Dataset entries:
>>>>
(* ===== verification/Editor.v ===== *)
(** * The text editor

    [app/edit.tsx]: a small text file is edited and saved with the modification time it was loaded
    at; a save the agent refuses as stale offers to reload or to overwrite.  Saves, reloads and the
    dialogs between them wait for answers while the person types, so several can be under way;
    the retry of a toast keeps the functions of the moment it was shown, where nothing was being
    saved.  The file is the list of its versions, which other programs add to as well, each with
    the modification time and size the computer gives it; an answer may leave both out.  As the
    agent documents (the [baseModified] of [openapi.yaml], [WriteContent] of [fsops.go]) a write
    with a time is refused unless the time of the file is in the same second, and a write without
    one is not checked.  The check, the replacement and the answer of the agent are one step here.
    The screen is taken to be drawn again before the next event. *)

From Stdlib Require Import ZArith Lia Bool.
From Stdlib Require List.
From S2P Require Import Prelude JsCollections JsString.
Local Open Scope js_scope.

(** A version of the file: its text, its modification time in nanoseconds, its size. *)
Record Version := { v_text : jstr; v_time : Z; v_size : Z }.
(** The [modified] and [size] of an answer; a field may be missing. *)
Record Told := { m_modified : option Z; m_size : option Z }.
Definition tell (dated sized : bool) (v : Version) : Told :=
  {| m_modified := if dated then Some (v_time v) else None; m_size := if sized then Some (v_size v) else None |}.
Definition same_told (a b : Told) : bool := bool_decide (m_modified a = m_modified b) && bool_decide (m_size a = m_size b).

(** The answer to a write: the version written. *)
Inductive PutResult := put_ok (version : nat) | put_stale | put_other.
(** Work of the screen that waits. *)
Inductive Op :=
| SaveWaits (atSave : nat) (force : bool)                      (** for the client *)
| SaveSent (atSave : nat) (sent : jstr) (force : bool) (base : option Z)  (** the request is on its way *)
| SaveTold (atSave : nat) (sent : jstr) (r : PutResult) (force : bool)  (** the answer is on its way *)
| StaleAsked                                                   (** reload or overwrite? *)
| ReloadMeta                                                   (** the first metadata *)
| ReloadBody (before : Told)                                   (** the body *)
| ReloadAgain (before : Told) (body : jstr)                    (** the second metadata *)
| ReloadRead (after : Told) (body : jstr).                     (** the bytes of the file *)
(** What the toasts offer to try again. *)
Inductive Offer := RetrySave (force : bool) | RetryReload.
(** A write the agent accepted: the version it replaced, the time it was sent with, whether it
    came from the choice to overwrite. *)
Record Put := { put_replaced : nat; put_base : option Z; put_forced : bool }.
Record Edit := {
  e_text : jstr; e_revision : nat; e_base : option Z; e_dirty : bool; e_saving : bool; e_ops : list Op; e_offers : list Offer;
  e_file : list Version;                 (** the versions of the file, the current one last *)
  e_seen : list (option Z * jstr);       (** what this editor loaded or wrote, with the time it was told for it *)
  e_overwrites : nat;                    (** times the person chose to overwrite *)
  e_puts : list Put }.                   (** writes the agent accepted *)
Definition no_version : Version := {| v_text := []; v_time := 0; v_size := 0 |}.
Definition current (s : Edit) : nat := (length (e_file s) - 1)%nat.
Definition current_version (s : Edit) : Version := default no_version (e_file s !! current s).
<<<<
Your assignment:
Within the data above, the span starting at the line containing "v_text : jstr;" and ending at the line containing "e_seen : list" is to be retyped exactly, with no other lines.

Your solution:
Record Version := { v_text : jstr; v_time : Z; v_size : Z }.
(** The [modified] and [size] of an answer; a field may be missing. *)
Record Told := { m_modified : option Z; m_size : option Z }.
Definition tell (dated sized : bool) (v : Version) : Told :=
  {| m_modified := if dated then Some (v_time v) else None; m_size := if sized then Some (v_size v) else None |}.
Definition same_told (a b : Told) : bool := bool_decide (m_modified a = m_modified b) && bool_decide (m_size a = m_size b).

(** The answer to a write: the version written. *)
Inductive PutResult := put_ok (version : nat) | put_stale | put_other.
(** Work of the screen that waits. *)
Inductive Op :=
| SaveWaits (atSave : nat) (force : bool)                      (** for the client *)
| SaveSent (atSave : nat) (sent : jstr) (force : bool) (base : option Z)  (** the request is on its way *)
| SaveTold (atSave : nat) (sent : jstr) (r : PutResult) (force : bool)  (** the answer is on its way *)
| StaleAsked                                                   (** reload or overwrite? *)
| ReloadMeta                                                   (** the first metadata *)
| ReloadBody (before : Told)                                   (** the body *)
| ReloadAgain (before : Told) (body : jstr)                    (** the second metadata *)
| ReloadRead (after : Told) (body : jstr).                     (** the bytes of the file *)
(** What the toasts offer to try again. *)
Inductive Offer := RetrySave (force : bool) | RetryReload.
(** A write the agent accepted: the version it replaced, the time it was sent with, whether it
    came from the choice to overwrite. *)
Record Put := { put_replaced : nat; put_base : option Z; put_forced : bool }.
Record Edit := {
  e_text : jstr; e_revision : nat; e_base : option Z; e_dirty : bool; e_saving : bool; e_ops : list Op; e_offers : list Offer;
  e_file : list Version;                 (** the versions of the file, the current one last *)
  e_seen : list (option Z * jstr);       (** what this editor loaded or wrote, with the time it was told for it *)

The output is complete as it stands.